From classical neurotransmitters important role in the analgesic effects play serotonin, norepinephrine, dopamine, GABA. Serotonin is a neurotransmitter antinociceptive systems at the spinal level. However, one of the parts of the serotoninergic system activity participates in nociceptive system, it enhances the sensitivity of nociceptive field.

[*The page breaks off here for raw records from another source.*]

Context (NewRequest_error : string -> option string) (client_Do : NwpBridge.http_request -> W -> http_outcome * W)
        (json_Valid : string -> bool) (unmarshal_error : string -> option string) (unmarshal_nwm : string -> option (string * string * string)).
Context (cached : W -> option NwpNodeDescriptor) (set_cached : NwpNodeDescriptor -> W -> W).

(** The first look at a remote node decides what it is for good: later looks ask nothing,
    and a node that could not be reached, or read, stays unknown, so that it offers
    nothing from then on. *)
Theorem first_look_decides up w d w' w'' :
  (forall d w, cached (set_cached d w) = Some d) ->
  http_descriptor NewRequest_error client_Do json_Valid unmarshal_error unmarshal_nwm cached set_cached up w = (d, w') -> cached w'' = cached w' ->
  http_descriptor NewRequest_error client_Do json_Valid unmarshal_error unmarshal_nwm cached set_cached up w'' = (d, w'') /\
  (cached w = None -> rs_Ok (http_get NewRequest_error client_Do json_Valid unmarshal_error up "/.nwm" w).1 = false ->
   IsQueryable d = false /\ IsInvokable d = false).
Proof.
  intros Hset Hd Hc. assert (Hcached : cached w' = Some d).
  { unfold http_descriptor in Hd. destruct (cached w) as [d0|] eqn:Ew; [injection Hd as <- <-; done|].
    destruct (http_get _ _ _ _ up "/.nwm" w) as [res w1]. injection Hd as <- <-. by rewrite Hset. }
  split; [unfold http_descriptor; by rewrite Hc, Hcached|]. intros Ew Hok. unfold http_descriptor in Hd. rewrite Ew in Hd.
  destruct (http_get _ _ _ _ up "/.nwm" w) as [res w1]. cbn [fst] in Hok. rewrite Hok in Hd. by injection Hd as <- _.
Qed.
End Http.

(** ** Two nodes with one action *)

(** JSON of which one member is read. *)
#[export] Instance toy_bridge : BridgeEnv := {|
  json_Marshal := fun _ => "json"; marshal_raw := fun _ => Ok "json"; marshal_frame := fun _ => Ok "frame";
  unmarshal_any := fun _ => Ok VNil; unmarshal_dict := fun s => Some [("skill", VString s)]; unmarshal_raws := fun _ => None;
  unmarshal_call := fun s => Ok (s, ""); unmarshal_uri := fun s => Ok s; unmarshal_task := fun s => Ok (MkTask "task" "" None s);
  marshal_message := fun _ => JNull; url_Parse := fun _ => None; unicode_alnum := fun _ => false; unicode_EqualFold := fun _ _ => false |}.

(** A node that notes its name when its action runs. *)
Definition toy_node (name : string) : NwpBackend (list string) :=
  in_process (NewInProcessNwpBackend (MkDescriptor name NwpRoleAction "" "") [MkAction "run" "" "" false []]
    (Some (fun _ _ _ w => (Ok (Ok (Some [])), w ++ [name]))) None).
Definition toy_inbound : BridgeInboundOptions := MkInbound [toy_node "east"; toy_node "west"] None None "" "" 0 None.
Definition toy_request (method params : string) : BridgeJsonRpcRequest := MkRpcRequest "2.0" "1" method params.

(** A bare name that two nodes expose is refused to an MCP client, with the candidates;
    an A2A client has the action of the first node run. *)
Lemma ambiguous_name :
  (exists data, mcp_Dispatch toy_inbound (Some (toy_request "tools/call" "run")) [] =
     (Ok (jsonRpcErr "1" JsonRpcMethodNotFound "MCP tool 'run' is not exposed by this Bridge Node." (Some (JObj data))), []) /\
     assoc_get "candidates" data = Some (JStrs ["east__run"; "west__run"])) /\
  (exists task, a2a_Dispatch toy_inbound "now" (Some (toy_request "tasks/send" "run")) [] = (Ok (jsonRpcOK "1" task), ["east"])).
Proof. split; [eexists; split; vm_compute; reflexivity|eexists; vm_compute; reflexivity]. Qed.

Lemma tools_call_answers_witness :
  let m := match_of (toy_node "west") (MkDescriptor "west" NwpRoleAction "" "") (MkAction "run" "" "" false []) in
  chosen "west__run" (exposed toy_inbound []) = (Some m, []) /\
  exists resp, mcp_Dispatch toy_inbound (Some (toy_request "tools/call" "west__run")) [] = (Ok resp, ["west"]) /\
    Result resp = Some (tool_text false "frame").
Proof.
  cbv zeta. split; [vm_compute; reflexivity|].
  assert (Hb : Forall (fun b => steady b []) (Backends toy_inbound)) by (repeat (constructor; [apply in_process_steady|]); constructor).
  pose proof (tools_call_answers toy_inbound (toy_request "tools/call" "west__run") [] Hb eq_refl) as Ht.
  destruct Ht as (_ & _ & resp & Hr & _ & _ & Hres). by exists resp.
Defined.

(** A deployment without a verifier. *)
Definition toy_options : BridgeServerOptions := NewBridgeServerApp (MkServerOptions "" "" "" "" None None 0 0).
Definition toy_http (path : string) : NwpBridgeServer.http_request :=
  MkRequest "POST" path ["urn:nps:agent:example.com:a"] "" ["run"] false "" "bridge" "now" DispatchFirst.
Definition toy_unmarshal (s : string) : result string BridgeJsonRpcRequest := Ok (toy_request "tools/call" s).

Lemma bridge_fails_closed_witness :
  turned_away (ServeHTTP toy_inbound (fun _ => None) toy_unmarshal toy_options (toy_http "/mcp") []).1 /\
  (ServeHTTP toy_inbound (fun _ => None) toy_unmarshal toy_options (toy_http "/mcp") []).2 = [].
Proof.
  apply (bridge_fails_closed toy_inbound (fun _ => None) toy_unmarshal toy_options (toy_http "/mcp") []); [reflexivity|].
  intros (a & v & _ & _ & E & _). discriminate E.
Defined.

Lemma body_is_bounded_witness : readBounded (fun _ => None) toy_options (toy_http "/mcp") = Some "run".
Proof. rewrite (body_is_bounded (fun _ => None) toy_options (toy_http "/mcp") eq_refl). vm_compute. reflexivity. Defined.

(** Limits of zero, which are documented to switch a limit off, become the defaults. *)
Lemma zero_is_the_default opt :
  MaxRequestBodyBytes opt = 0 -> DispatchTimeoutMs opt = 0 ->
  MaxRequestBodyBytes (NewBridgeServerApp opt) = 1048576 /\ DispatchTimeoutMs (NewBridgeServerApp opt) = 30000.
Proof. intros Hb Ht. unfold NewBridgeServerApp. cbn. by rewrite Hb, Ht. Qed.

Lemma actions_in_one_order_witness :
  let l := [MkAction "b" "" "" false []; MkAction "a" "" "" false []] in sortActions l = sortActions (reverse l).
Proof.
  cbv zeta. apply actions_in_one_order; [by rewrite reverse_Permutation|]. repeat constructor; set_solver.
Defined.

Lemma tool_name_alphabet_witness : exists n a, McpToolNameEncode "my node" "run.now" = n +:+ "__" +:+ a /\ n <> "" /\ a <> "" /\
  str_forall name_char n = true /\ str_forall (fun c => name_char c && negb (Ascii.eqb c (chr 46))) a = true.
Proof. apply (tool_name_alphabet "my node" "run.now"); reflexivity. Defined.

Norepinephrine is also the mediator of the descending antinociceptive system, it inhibits the activity of nociceptive neurons in the posterior horns of the spinal cord and the nuclei of the trigeminal nerve. Furthermore, norepinephrine suppresses pain mechanisms and at the supraspinal level. Its analgesic effect is associated with the activation of α-adrenergic receptors, as well as involving the serotoninergic system. Therefore, an activator of the central α-adrenergic clonidine causes a pronounced analgesic effect.

GABA is involved in the suppression of activity of nociceptive neurons and pain at the spinal level. Violation of GABAergic inhibitory processes (for example, by exposing the posterior horns of tetanus toxin, penicillin, and others.) Causes the formation therein generator and heavy pain of spinal origin. In the middle and medulla can inhibit GABA neurons antinociceptive structures and weaken the mechanisms of pain relief at this level.